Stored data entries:
(* ===== verification/Device.v ===== *)
(** * device.hpp, device.cpp: the queue of a device

    A device writes its outgoing buffers to a file descriptor one at a time
    and reads frames of at most 1500 bytes from it.  The reads and writes
    themselves are those of Boost.Asio and of the kernel: the model has the
    calls, and what is done when they complete. *)

From S2P Require Import Prelude Utils Skbuff.

Record device : Type := mk_device { out_skb_q_ : list skbuff }.

Inductive device_event : Type :=
| DevWrite (buf : list byte)      (** [async_write] of these bytes is started *)
| DevRead (size : Z)              (** [async_read_some] into a buffer of this size *)
| DevReceive (skb : skbuff).      (** [net_.eth().receive(skb, this)] *)

Abbreviation DevM := (M device device_event).

(** What [std::move] leaves of a buffer. *)
Definition skb_moved (s : skbuff) : skbuff := mk_skb [] (skb_head s) (skb_tail s).

(** The buffer is moved into the completion handler; the front of the queue
    is left behind, without its bytes, until the write completes. *)
Definition send_front_pkt_out : DevM unit :=
  d ← get;
  match out_skb_q_ d with
  | [] => fail EmptyQueue
  | skb :: q =>
      _ ← modify (λ _, mk_device (skb_moved skb :: q));
      emit (DevWrite (payload skb))
  end.

Definition dev_process (skb_in : skbuff) : DevM unit :=
  _ ← modify (λ d, mk_device (out_skb_q_ d ++ [skb_in]));
  d ← get;
  when (1 =? len (out_skb_q_ d)) send_front_pkt_out.

(** The completion of a write; [ec]: it failed. *)
Definition dev_written (ec : bool) : DevM unit :=
  if ec then mret () else
  d ← get;
  match out_skb_q_ d with
  | [] => fail EmptyQueue
  | _ :: q =>
      _ ← modify (λ _, mk_device q);
      when (negb (bool_decide (q = []))) send_front_pkt_out
  end.

Definition dev_async_receive : DevM unit := emit (DevRead 1500).

(** The completion of a read of [nbytes] into [buf]. *)
Definition dev_read_done (ec : bool) (buf : list byte) (nbytes : Z) : DevM unit :=
  if ec then mret () else
  skb ← lift (skb_new (take (Z.to_nat nbytes) buf) 0);
  _ ← emit (DevReceive skb);
  dev_async_receive.

(** ** The writes of a device *)

(** What happens to a device.  The state says whether a write is under way:
    only then can one complete. *)
Inductive dev_action : Type := Process (skb : skbuff) | Written (ec : bool).

Definition started (evs : list device_event) : list (list byte) :=
  omap (λ ev, match ev with DevWrite buf => Some buf | _ => None end) evs.

Definition dev_act (a : dev_action) : M (device * bool) device_event unit := λ '(d, busy),
  match a with
  | Process skb =>
      '(_, d', evs) ← dev_process skb d; Ok ((), (d', busy || bool_decide (started evs ≠ [])), evs)
  | Written ec =>
      if (busy : bool) then
        '(_, d', evs) ← dev_written ec d; Ok ((), (d', bool_decide (started evs ≠ [])), evs)
      else Ok ((), (d, false), [])
  end.

Fixpoint dev_run (acts : list dev_action) : M (device * bool) device_event unit :=
  match acts with
  | [] => mret ()
  | a :: acts => _ ← dev_act a; dev_run acts
  end.

Definition processed (acts : list dev_action) : list (list byte) :=
  omap (λ a, match a with Process skb => Some (payload skb) | Written _ => None end) acts.
(** No write that was under way has failed. *)
Fixpoint no_error (acts : list dev_action) : bool :=
  match acts with
  | [] => true
  | Written true :: _ => false
  | _ :: acts => no_error acts
  end.

(** The bytes of the buffers whose write is not started: all but the front. *)
Definition pending (d : device) : list (list byte) := payload <$> tail (out_skb_q_ d).

(** A write is under way whenever the queue is not empty, unless one failed. *)
Definition dev_ok (st : device * bool) (stalled : bool) : Prop :=
  if stalled then st.2 = false ∧ out_skb_q_ st.1 ≠ []
  else st.2 = bool_decide (out_skb_q_ st.1 ≠ []).

Lemma dev_act_ok a st (stalled : bool) :
  dev_ok st stalled →
  ∃ st' evs stalled', dev_act a st = Ok ((), st', evs) ∧ dev_ok st' stalled' ∧
    started evs ++ pending st'.1 = pending st.1 ++ processed [a] ∧
    (length (started evs) ≤ 1)%nat ∧
    (stalled = true → stalled' = true ∧ started evs = []) ∧
    (stalled = false → a ≠ Written true → stalled' = false).
Proof.
  destruct st as [[q] busy]. unfold dev_ok, pending. cbn. intros Hok.
  destruct a as [skb|ec].
  - destruct q as [|x q].
    + destruct stalled; [by destruct Hok|]. subst busy. do 2 eexists. exists false.
      split_and!; [reflexivity|done..].
    + assert (dev_process skb (mk_device (x :: q)) = Ok ((), mk_device (x :: q ++ [skb]), [])) as E.
      { unfold dev_process, mbind, M_bind, when. cbn [modify get out_skb_q_].
        rewrite (proj2 (Z.eqb_neq 1 _)); [done|]. rewrite length_app. cbn [length]. lia. }
      exists (mk_device (x :: q ++ [skb]), busy), [], stalled. unfold dev_act. rewrite E.
      cbn -[fmap]. rewrite fmap_app, orb_false_r. split_and!; [done| |done|lia|done|done].
      destruct stalled; [by destruct Hok|]. by rewrite Hok, !bool_decide_true by done.
  - destruct busy.
    2: { exists (mk_device q, false), [], stalled. cbn -[fmap]. rewrite app_nil_r.
         split_and!; [done..|lia|done|done]. }
    destruct stalled; [by destruct Hok|].
    destruct q as [|x q]; [done|].
    destruct ec.
    + exists (mk_device (x :: q), false), [], true. cbn -[fmap]. rewrite app_nil_r.
      split_and!; [done..|lia|done|done].
    + destruct q as [|y q].
      * exists (mk_device [], false), [], false. split_and!; [done..|cbn; lia|done|done].
      * exists (mk_device (skb_moved y :: q), true), [DevWrite (payload y)], false.
        cbn -[fmap]. rewrite app_nil_r. split_and!; [done..|lia|done|done].
Qed.

Lemma dev_run_ok acts st stalled :
  dev_ok st stalled →
  ∃ st' evs stalled', dev_run acts st = Ok ((), st', evs) ∧ dev_ok st' stalled' ∧
    started evs ++ pending st'.1 = pending st.1 ++ processed acts ∧
    (stalled = true → started evs = []) ∧
    (stalled = false → no_error acts = true → stalled' = false).
Proof.
  revert st stalled. induction acts as [|a acts IH]; intros st stalled Hok.
  { exists st, [], stalled. cbn. by rewrite app_nil_r. }
  destruct (dev_act_ok a st stalled Hok) as (st1 & ev1 & sl1 & E1 & Hok1 & Hq1 & _ & Hs1 & Hn1).
  destruct (IH st1 sl1 Hok1) as (st2 & ev2 & sl2 & E2 & Hok2 & Hq2 & Hs2 & Hn2).
  assert (started (ev1 ++ ev2) = started ev1 ++ started ev2) as Happ by apply omap_app.
  assert (processed (a :: acts) = processed [a] ++ processed acts) as Hproc by (by destruct a).
  exists st2, (ev1 ++ ev2), sl2. rewrite Happ, Hproc. split_and!; [|done| | |].
  - cbn [dev_run]. unfold mbind, M_bind. by rewrite E1, E2.
  - by rewrite <- app_assoc, Hq2, app_assoc, Hq1, <- app_assoc.
  - intros Hst. destruct (Hs1 Hst) as [Hsl ->]. by rewrite Hs2.
  - intros Hst Hne. destruct a as [|[]]; [|done|]; (apply Hn2; [by apply Hn1|done]).
Qed.

(** C28: the frames handed to a device are written in order and one at a
    time: those whose write was started, followed by those that wait, are
    those that were handed over, whatever the interleaving with completions.
    When no write has failed and none is under way, nothing waits.  Once a
    write fails nothing is written any more, whatever follows: the queue
    keeps its front, and a new frame only starts a write when it is alone. *)
Theorem device_writes_in_order acts :
  ∃ d busy evs, dev_run acts (mk_device [], false) = Ok ((), (d, busy), evs) ∧
    started evs ++ pending d = processed acts ∧
    (no_error acts = true → busy = false → out_skb_q_ d = []) ∧
    (busy = true → ∀ acts2, ∃ st evs2,
       dev_run (Written true :: acts2) (d, busy) = Ok ((), st, evs2) ∧ started evs2 = []).
Proof.
  destruct (dev_run_ok acts (mk_device [], false) false) as
    ([d busy] & evs & stalled & E & Hok & Hq & _ & Hn); [done|].
  exists d, busy, evs. split_and!; [done|done| |].
  - intros Hne ->. rewrite (Hn eq_refl Hne) in Hok. cbn in Hok.
    destruct (out_skb_q_ d); [done|]. by rewrite bool_decide_true in Hok.
  - intros -> acts2. destruct stalled; [by destruct Hok|].
    destruct (dev_run_ok acts2 (d, false) true) as (st & evs2 & ? & E2 & _ & _ & Hs & _).
    { cbn in *. split; [done|]. by case_bool_decide. }
    exists st, evs2. split; [|by apply Hs]. cbn [dev_run].
    assert (dev_act (Written true) (d, true) = Ok ((), (d, false), [])) as Ew by done.
    unfold mbind, M_bind. by rewrite Ew, E2.
Qed.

* Action item:
All lines above from the one with "Definition dev_ok (st" to the one with "- destruct q as [|x q].", inclusive, should be copied exactly, and no other lines.

* Exercise response:
Definition dev_ok (st : device * bool) (stalled : bool) : Prop :=
  if stalled then st.2 = false ∧ out_skb_q_ st.1 ≠ []
  else st.2 = bool_decide (out_skb_q_ st.1 ≠ []).

Lemma dev_act_ok a st (stalled : bool) :
  dev_ok st stalled →
  ∃ st' evs stalled', dev_act a st = Ok ((), st', evs) ∧ dev_ok st' stalled' ∧
    started evs ++ pending st'.1 = pending st.1 ++ processed [a] ∧
    (length (started evs) ≤ 1)%nat ∧
    (stalled = true → stalled' = true ∧ started evs = []) ∧
    (stalled = false → a ≠ Written true → stalled' = false).
Proof.
  destruct st as [[q] busy]. unfold dev_ok, pending. cbn. intros Hok.
  destruct a as [skb|ec].
  - destruct q as [|x q].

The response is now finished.